"İyi olduğuna eminsin değil mi?"
Jungkook kaşlarını kaldırdı ve Taehyung'ın başında bekleyen onca kişiye rağmen ensesindeki saçları okşamaya devam etti. Her ne kadar kendisine bakmıyor -bakamıyor- olsa da sorun etmiyordu. Böyle olacağını az çok tahmin etmişti.
"Evet, iyiyim ben. Sadece ufak bir burkulma. Acısı geçti bile."
Bakışlarını yeter dermişcesine arkadaşlarında gezdirdi ve ayağını uzatması için koltuğun önüne koydukları pufu ittirdi. Kabul, ufak bir burkulma değildi ve acısı da geçmemişti fakat hadi ama, gösteriyi atlatmasına ve Jungkookla öpüşmesine sevinmesi için rahat bırakmaları gerekiyordu!
"Eve gidip dinlen." Jimin Taehyung'ın omzunu hafifçe sıktı ve gülümsedi. Merdivenin basamağını görmeyip düştüğünde arkasından ilk koşuşturan o olmuştu.
"Dinleneceğim." Kafasını sallayarak söyledi ve Jungkook'un parmaklarının saçlarından omuzlarına kaydığını hissetti. Arkadaşları son kez sarılmak istemişti ancak Jungkook'un Taehyung'ı sanki küçük bebeğiymiş gibi göğsüne yaslamış olmasından, artı olarak tuhaf bir şekilde ürkütücü bakmasından dolayı vazgeçmişlerdi. Şaşırtıcı değil, değil mi?
"Görüşürüz Taehyung!"
Hafifçe gülümedi ve arkalarından el salladı. İçine inanılmaz bir hızda büyüyen heyecan tomurcukları atılmıştı. Saçlarına bırakılan her sevgi dolu öpücük de bunların kocaman olup meyve vermelerini sağlıyordu.
"Seni deniz kenarına götürmemi ister misin? Yoksa eve gidip yatmak mı istersin?"
"Eve gitmek istediğim pek söylenemez aslında..."
"O halde gel bakalım."
**
Kısa bir krizden sonra yavaş yavaş yürüyerek deniz kenarına inmişlerdi. Krizin sebebi Jungkook'un Taehyung'a giyinmesinde yardım etmek istemesi ve Taehyung'ın da buna karşı cevabının Jungkook'u odadan atması olmasıydı. Yardım etmesini tabii ki de isterdi, neden istemesin? Sadece altındaki Sünger Bob'lu iç çamaşırını görmesini istemiyordu.

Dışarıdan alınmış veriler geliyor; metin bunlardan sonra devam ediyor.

(* ===== verification/BlocksWriter.v ===== *)
(** The import of blocks (src/sync/src/blocks_writer.rs, the command import of src/pbtc):
    blocks in any order are verified and inserted one by one; those whose parent is not
    stored yet wait in the pool of orphans.

    The writer and its sink share the storage, which is part of the sink's chain.  The
    error that the sink keeps is taken, and ends the import, right after the verification
    that led to it: here it is the result of the sink, and no state is kept with it. *)
From Stdlib Require Import ZArith Lia Strings.Byte.
From stdpp Require Import base decidable numbers countable gmap list.
From S2P Require Import Prelude Opcode Crypto Keys Serialization Codec Chain ChainHash U256 Compact Network Work Storage Deployments Verify Accept.
From S2P Require Import ChainVerifier Kv Db LinkedMap HashQueue MemoryPool OrphanPools SyncChain ClientCore SyncVerifier.

Local Open Scope Z_scope.

Module BlocksWriter.
Import Chain ChainHash Network Storage Verify Accept ChainVerifier SyncVerifier.

Definition MAX_ORPHANED_BLOCKS : Z := 1024.

(** [Error] of the library. *)
Inductive WriterError :=
  | TooManyOrphanBlocks
  | Database (e : StorageError)
  | Verification (e : Error).

Section writer.
Context `{Crypto} `{Secp256k1} `{U256} `{BitVec} `{Rayon} {T : Type} `{!Kv.KeyValueDatabase T} `{!HashOrder}.
Context {L : LinkedHashMap bytes IndexedTransaction} `{!LinkedHashMapEdit bytes IndexedTransaction L}.
Context {Time : Type} {LU : LinkedHashMap bytes Time} `{!LinkedHashMapEdit bytes Time LU}.

Abbreviation Chain := (SyncChain.Chain (T := T) (L := L)).

(** [BlocksWriterSink]: no transactions are verified. *)
#[export] Instance BlocksWriterSink : VerificationSink T Chain WriterError := {|
  sink_storage := SyncChain.storage;
  sink_memory_pool := SyncChain.memory_pool;
  on_block_verification_success := fun chain block =>
    '(_, chain) ← map_err Database (SyncChain.insert_best_block chain block); Ok ([], chain);
  on_block_verification_error := fun chain err hash => Err (Verification err);
  on_transaction_verification_success := fun chain transaction => Panic;
  on_transaction_verification_error := fun chain err hash => Panic;
|}.

Record BlocksWriter := mkWriter {
  orphaned_blocks_pool : OrphanBlocks.OrphanBlocksPool Time (L := LU);
  verifier : Wrapper;
  sink : Chain;
}.

Definition storage (self : BlocksWriter) : Db.BlockChainDatabase T := SyncChain.storage (sink self).

Definition new (storage : Db.BlockChainDatabase T) (consensus : ConsensusParams) (verification_level : VerificationLevel)
    (verification_edge : bytes) : outcome WriterError BlocksWriter :=
  chain ← SyncChain.new storage consensus MemoryPool.new;
  verifier ← wrapper_new storage verification_level verification_edge;
  Ok (mkWriter OrphanBlocks.new verifier chain).

(** The consensus parameters of the verifier. *)
Variables (consensus : ConsensusParams).

Definition verify_block (current_time : Z) (self : BlocksWriter) (block : IndexedBlock) : outcome WriterError BlocksWriter :=
  '(_, verifier, sink) ← verify_block_task consensus current_time (verifier self) (sink self) block;
  Ok (mkWriter (orphaned_blocks_pool self) verifier sink).

Fixpoint verify_queue (current_time : Z) (self : BlocksWriter) (verification_queue : list IndexedBlock) : outcome WriterError BlocksWriter :=
  match verification_queue with
  | [] => Ok self
  | block :: verification_queue => self ← verify_block current_time self block; verify_queue current_time self verification_queue
  end.

Definition append_block (current_time : Z) (self : BlocksWriter) (block : IndexedBlock) : outcome WriterError BlocksWriter :=
  known ← Db.contains_block (storage self) (Hash (ih_hash (ib_header block)));
  if (known : bool) then Ok self else
  known_parent ← Db.contains_block (storage self) (Hash (previous_header_hash (ih_raw (ib_header block))));
  if negb known_parent then
    let pool := OrphanBlocks.insert_orphaned_block (orphaned_blocks_pool self) block in
    if MAX_ORPHANED_BLOCKS <? OrphanBlocks.len pool then Err TooManyOrphanBlocks
    else Ok (mkWriter pool (verifier self) (sink self))
  else
    '(verification_queue, pool) ← OrphanBlocks.remove_blocks_for_parent (orphaned_blocks_pool self) (ih_hash (ib_header block));
    verify_queue current_time (mkWriter pool (verifier self) (sink self)) (block :: verification_queue).

(** The loop of the command import, which stops at the first error.  Each block comes
    with the time at which it is appended. *)
Fixpoint import (self : BlocksWriter) (blk_dir : list (Z * IndexedBlock)) : outcome WriterError BlocksWriter :=
  match blk_dir with
  | [] => Ok self
  | (current_time, block) :: blk_dir => self ← append_block current_time self block; import self blk_dir
  end.

End writer.

(** [init_db] of src/pbtc/util.rs. *)
Inductive InitError := IncompatibleGenesisBlock.

Definition init_db `{BitVec} {T : Type} `{!Kv.KeyValueDatabase T} (genesis_block : IndexedBlock) (db : Db.BlockChainDatabase T)
    : outcome InitError (Db.BlockChainDatabase T) :=
  let hash := ih_hash (ib_header genesis_block) in
  known ← Db.block_hash db 0;
  match known with
  | Some db_genesis_block_hash => if bool_decide (db_genesis_block_hash = hash) then Ok db else Err IncompatibleGenesisBlock
  | None =>
      match_result (Db.insert db genesis_block) (fun db => match_result (Db.canonize db hash) Ok (fun _ => Panic)) (fun _ => Panic)
  end.

End BlocksWriter.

Son on dakikadır olduğu gibi sarmaş dolaş yürümeye devam ettiler. Jungkook'un kolu, yürümesine yardım etmek bahanesiyle beline sımsıkı dolanmış haldeydi ve Taehyung bundan fazlasıyla hoşlanmıştı. Ve kesinlikle artık umurunda değildi. Utangaçlık yapmayıp Jungkook'un bu sevgi dolu halinin keyfini çıkaracaktı.
"Üşümüyorsun değil mi?"
Hırkasının fermuarının boğazına kadar çekildiğini hissetti ve kafasını iki yana salladı. "Sayende."
Jungkook aldığı cevaba gülümsedi ve sakince her zamanki banklarına otururlarken diğer kolunu da beline sardı. Taehyung'ın başı yerini biliyormuşçasına Jungkook'un göğsüne yaslanmıştı. Gözlerini kapadı ve fazla ses çıkarmadan atan kalbi dinlemeye çalıştı. Kendi kalbi durmaksızın bu kadar hızlı atıyorken Jungkook'u dövmek istemişti.
Sonrasında, gösteriden hemen önce olan ufak olayı hatırlayıp isteğinden vazgeçti. Aynı zamanda Jungkook tekrar saçlarını okşamaya başlamıştı.
Delicesine sevgililermiş gibi hissediyordu. Dudaklarını ısırıp içinden yemin etti.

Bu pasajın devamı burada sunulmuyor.